**SUPPLIED RECORDS**

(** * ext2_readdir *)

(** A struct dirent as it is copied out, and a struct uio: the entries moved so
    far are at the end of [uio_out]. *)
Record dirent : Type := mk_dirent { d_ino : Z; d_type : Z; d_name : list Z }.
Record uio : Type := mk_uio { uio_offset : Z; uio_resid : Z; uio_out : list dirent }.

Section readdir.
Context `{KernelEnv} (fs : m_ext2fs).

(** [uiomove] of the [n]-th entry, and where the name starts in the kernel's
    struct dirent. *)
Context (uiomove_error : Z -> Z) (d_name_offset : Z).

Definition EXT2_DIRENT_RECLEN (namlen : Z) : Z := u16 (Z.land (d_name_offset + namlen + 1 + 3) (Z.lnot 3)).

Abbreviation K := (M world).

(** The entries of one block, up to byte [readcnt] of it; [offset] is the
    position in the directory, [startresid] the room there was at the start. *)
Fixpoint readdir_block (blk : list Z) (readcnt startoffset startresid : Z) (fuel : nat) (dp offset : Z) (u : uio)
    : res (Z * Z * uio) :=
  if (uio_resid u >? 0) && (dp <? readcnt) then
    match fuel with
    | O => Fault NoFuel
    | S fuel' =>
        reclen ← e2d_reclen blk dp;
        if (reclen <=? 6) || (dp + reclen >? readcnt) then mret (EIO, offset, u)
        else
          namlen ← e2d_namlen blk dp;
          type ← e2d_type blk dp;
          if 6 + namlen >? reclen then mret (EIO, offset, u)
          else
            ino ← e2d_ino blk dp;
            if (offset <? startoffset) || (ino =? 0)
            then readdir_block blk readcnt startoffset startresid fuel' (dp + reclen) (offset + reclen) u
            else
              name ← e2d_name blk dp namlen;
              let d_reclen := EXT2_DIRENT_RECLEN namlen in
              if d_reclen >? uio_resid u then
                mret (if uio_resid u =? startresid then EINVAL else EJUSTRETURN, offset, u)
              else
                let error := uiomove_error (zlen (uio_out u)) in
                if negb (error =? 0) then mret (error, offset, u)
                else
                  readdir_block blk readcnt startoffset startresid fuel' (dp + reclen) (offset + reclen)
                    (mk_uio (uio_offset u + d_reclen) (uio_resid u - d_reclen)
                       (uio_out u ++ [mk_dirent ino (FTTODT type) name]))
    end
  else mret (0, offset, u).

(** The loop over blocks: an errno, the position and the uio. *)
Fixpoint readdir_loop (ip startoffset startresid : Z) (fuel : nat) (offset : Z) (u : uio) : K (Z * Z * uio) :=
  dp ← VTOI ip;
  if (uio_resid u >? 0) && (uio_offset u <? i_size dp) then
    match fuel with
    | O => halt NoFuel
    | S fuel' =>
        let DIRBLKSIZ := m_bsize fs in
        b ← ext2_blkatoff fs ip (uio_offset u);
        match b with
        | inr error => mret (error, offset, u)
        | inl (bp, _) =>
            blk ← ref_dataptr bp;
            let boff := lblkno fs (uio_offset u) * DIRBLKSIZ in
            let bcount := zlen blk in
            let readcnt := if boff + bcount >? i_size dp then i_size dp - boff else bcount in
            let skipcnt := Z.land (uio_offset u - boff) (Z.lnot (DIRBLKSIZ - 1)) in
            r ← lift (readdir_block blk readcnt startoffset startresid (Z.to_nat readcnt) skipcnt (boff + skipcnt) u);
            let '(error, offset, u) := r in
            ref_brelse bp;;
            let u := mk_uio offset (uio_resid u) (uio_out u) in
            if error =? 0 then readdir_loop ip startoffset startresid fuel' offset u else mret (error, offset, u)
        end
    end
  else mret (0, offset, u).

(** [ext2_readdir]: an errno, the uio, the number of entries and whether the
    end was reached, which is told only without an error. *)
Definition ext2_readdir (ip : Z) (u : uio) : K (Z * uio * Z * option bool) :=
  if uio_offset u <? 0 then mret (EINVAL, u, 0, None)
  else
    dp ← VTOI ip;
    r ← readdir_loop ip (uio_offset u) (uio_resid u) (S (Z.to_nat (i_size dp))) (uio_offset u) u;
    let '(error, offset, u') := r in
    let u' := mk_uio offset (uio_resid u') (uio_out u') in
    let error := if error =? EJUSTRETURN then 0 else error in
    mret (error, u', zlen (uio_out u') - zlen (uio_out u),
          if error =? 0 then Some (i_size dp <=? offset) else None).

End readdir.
...
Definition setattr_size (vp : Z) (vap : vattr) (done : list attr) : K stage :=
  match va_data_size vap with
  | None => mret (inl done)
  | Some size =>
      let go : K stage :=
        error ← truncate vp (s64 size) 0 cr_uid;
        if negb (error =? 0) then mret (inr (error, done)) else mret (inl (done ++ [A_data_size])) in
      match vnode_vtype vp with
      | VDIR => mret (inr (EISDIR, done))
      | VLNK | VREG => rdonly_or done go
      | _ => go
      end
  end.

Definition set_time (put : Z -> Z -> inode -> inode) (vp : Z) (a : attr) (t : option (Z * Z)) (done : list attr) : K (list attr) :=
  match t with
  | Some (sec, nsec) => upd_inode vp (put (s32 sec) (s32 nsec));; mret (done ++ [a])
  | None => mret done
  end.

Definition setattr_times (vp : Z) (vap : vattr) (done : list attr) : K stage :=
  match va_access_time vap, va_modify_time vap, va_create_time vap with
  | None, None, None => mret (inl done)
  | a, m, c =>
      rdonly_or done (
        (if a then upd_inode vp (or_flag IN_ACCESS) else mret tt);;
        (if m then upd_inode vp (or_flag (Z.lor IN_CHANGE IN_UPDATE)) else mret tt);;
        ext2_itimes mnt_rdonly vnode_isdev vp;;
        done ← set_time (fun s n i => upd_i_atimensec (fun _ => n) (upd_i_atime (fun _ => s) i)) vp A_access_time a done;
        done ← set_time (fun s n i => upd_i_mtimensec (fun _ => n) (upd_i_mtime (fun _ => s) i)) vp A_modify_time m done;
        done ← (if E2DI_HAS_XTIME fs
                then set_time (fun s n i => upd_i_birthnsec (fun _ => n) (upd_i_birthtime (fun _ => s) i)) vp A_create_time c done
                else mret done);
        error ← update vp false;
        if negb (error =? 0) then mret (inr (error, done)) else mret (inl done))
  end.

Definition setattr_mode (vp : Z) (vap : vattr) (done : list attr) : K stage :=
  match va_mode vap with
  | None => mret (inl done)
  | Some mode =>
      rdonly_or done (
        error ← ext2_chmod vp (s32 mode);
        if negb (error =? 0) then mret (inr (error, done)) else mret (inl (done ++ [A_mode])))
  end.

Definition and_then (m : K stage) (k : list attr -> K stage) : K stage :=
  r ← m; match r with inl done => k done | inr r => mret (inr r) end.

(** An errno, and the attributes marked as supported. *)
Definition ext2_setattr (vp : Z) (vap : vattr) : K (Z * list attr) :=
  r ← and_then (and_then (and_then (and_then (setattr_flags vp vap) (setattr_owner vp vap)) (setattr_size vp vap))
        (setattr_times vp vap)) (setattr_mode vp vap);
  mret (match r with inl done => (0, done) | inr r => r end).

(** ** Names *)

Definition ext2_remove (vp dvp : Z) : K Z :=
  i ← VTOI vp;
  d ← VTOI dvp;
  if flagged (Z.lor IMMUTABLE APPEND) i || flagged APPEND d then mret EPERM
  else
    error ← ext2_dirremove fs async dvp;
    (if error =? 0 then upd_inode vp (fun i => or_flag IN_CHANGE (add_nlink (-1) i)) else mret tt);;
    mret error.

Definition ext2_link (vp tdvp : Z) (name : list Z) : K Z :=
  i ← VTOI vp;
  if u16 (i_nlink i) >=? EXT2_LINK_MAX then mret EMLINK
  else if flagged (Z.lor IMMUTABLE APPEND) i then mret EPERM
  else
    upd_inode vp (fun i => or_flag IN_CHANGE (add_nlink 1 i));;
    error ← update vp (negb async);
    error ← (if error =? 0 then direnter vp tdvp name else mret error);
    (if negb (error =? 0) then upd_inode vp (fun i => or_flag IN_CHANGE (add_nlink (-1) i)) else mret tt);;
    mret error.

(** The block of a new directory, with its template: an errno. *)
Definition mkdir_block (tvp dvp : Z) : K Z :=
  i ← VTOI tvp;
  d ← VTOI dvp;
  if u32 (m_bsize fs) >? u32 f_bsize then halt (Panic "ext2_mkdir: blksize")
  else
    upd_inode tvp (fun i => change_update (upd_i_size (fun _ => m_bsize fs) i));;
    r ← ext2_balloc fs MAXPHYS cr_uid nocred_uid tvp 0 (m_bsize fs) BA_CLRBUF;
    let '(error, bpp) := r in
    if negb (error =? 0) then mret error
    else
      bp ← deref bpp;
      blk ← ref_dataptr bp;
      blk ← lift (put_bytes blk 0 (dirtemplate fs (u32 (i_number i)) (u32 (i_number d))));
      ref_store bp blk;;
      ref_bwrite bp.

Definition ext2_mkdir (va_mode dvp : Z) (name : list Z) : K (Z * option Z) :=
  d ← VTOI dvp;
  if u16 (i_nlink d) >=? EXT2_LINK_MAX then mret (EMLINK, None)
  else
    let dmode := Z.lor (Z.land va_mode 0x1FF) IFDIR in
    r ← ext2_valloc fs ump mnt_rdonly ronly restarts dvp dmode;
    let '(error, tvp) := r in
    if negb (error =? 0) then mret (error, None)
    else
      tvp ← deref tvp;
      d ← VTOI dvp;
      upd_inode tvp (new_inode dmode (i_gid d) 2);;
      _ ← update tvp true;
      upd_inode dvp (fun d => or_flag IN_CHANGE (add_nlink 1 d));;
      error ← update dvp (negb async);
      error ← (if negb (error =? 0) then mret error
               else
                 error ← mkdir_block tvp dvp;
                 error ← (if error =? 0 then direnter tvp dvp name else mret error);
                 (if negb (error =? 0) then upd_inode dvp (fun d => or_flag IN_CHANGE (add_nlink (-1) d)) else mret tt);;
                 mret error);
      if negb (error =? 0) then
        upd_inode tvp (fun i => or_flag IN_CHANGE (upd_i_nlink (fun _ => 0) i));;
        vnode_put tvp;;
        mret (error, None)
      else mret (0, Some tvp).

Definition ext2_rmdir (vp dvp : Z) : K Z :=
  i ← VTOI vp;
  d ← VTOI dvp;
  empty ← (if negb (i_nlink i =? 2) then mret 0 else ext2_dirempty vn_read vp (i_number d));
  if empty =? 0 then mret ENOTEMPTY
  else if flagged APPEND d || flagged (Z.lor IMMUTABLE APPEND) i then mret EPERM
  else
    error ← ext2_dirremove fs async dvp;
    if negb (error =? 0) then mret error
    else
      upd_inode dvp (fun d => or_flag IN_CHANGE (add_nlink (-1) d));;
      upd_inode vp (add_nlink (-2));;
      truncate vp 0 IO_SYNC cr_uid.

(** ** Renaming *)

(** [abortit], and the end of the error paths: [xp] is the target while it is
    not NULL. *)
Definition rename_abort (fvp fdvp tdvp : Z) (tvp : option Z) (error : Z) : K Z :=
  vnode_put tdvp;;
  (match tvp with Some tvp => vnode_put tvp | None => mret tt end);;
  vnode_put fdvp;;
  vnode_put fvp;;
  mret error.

**PROBLEM REQUIREMENTS**
Copy out every line of the data that includes the word "entries".

**REPLY TO THE TASK**
(** A struct dirent as it is copied out, and a struct uio: the entries moved so
(** The entries of one block, up to byte [readcnt] of it; [offset] is the
(** [ext2_readdir]: an errno, the uio, the number of entries and whether the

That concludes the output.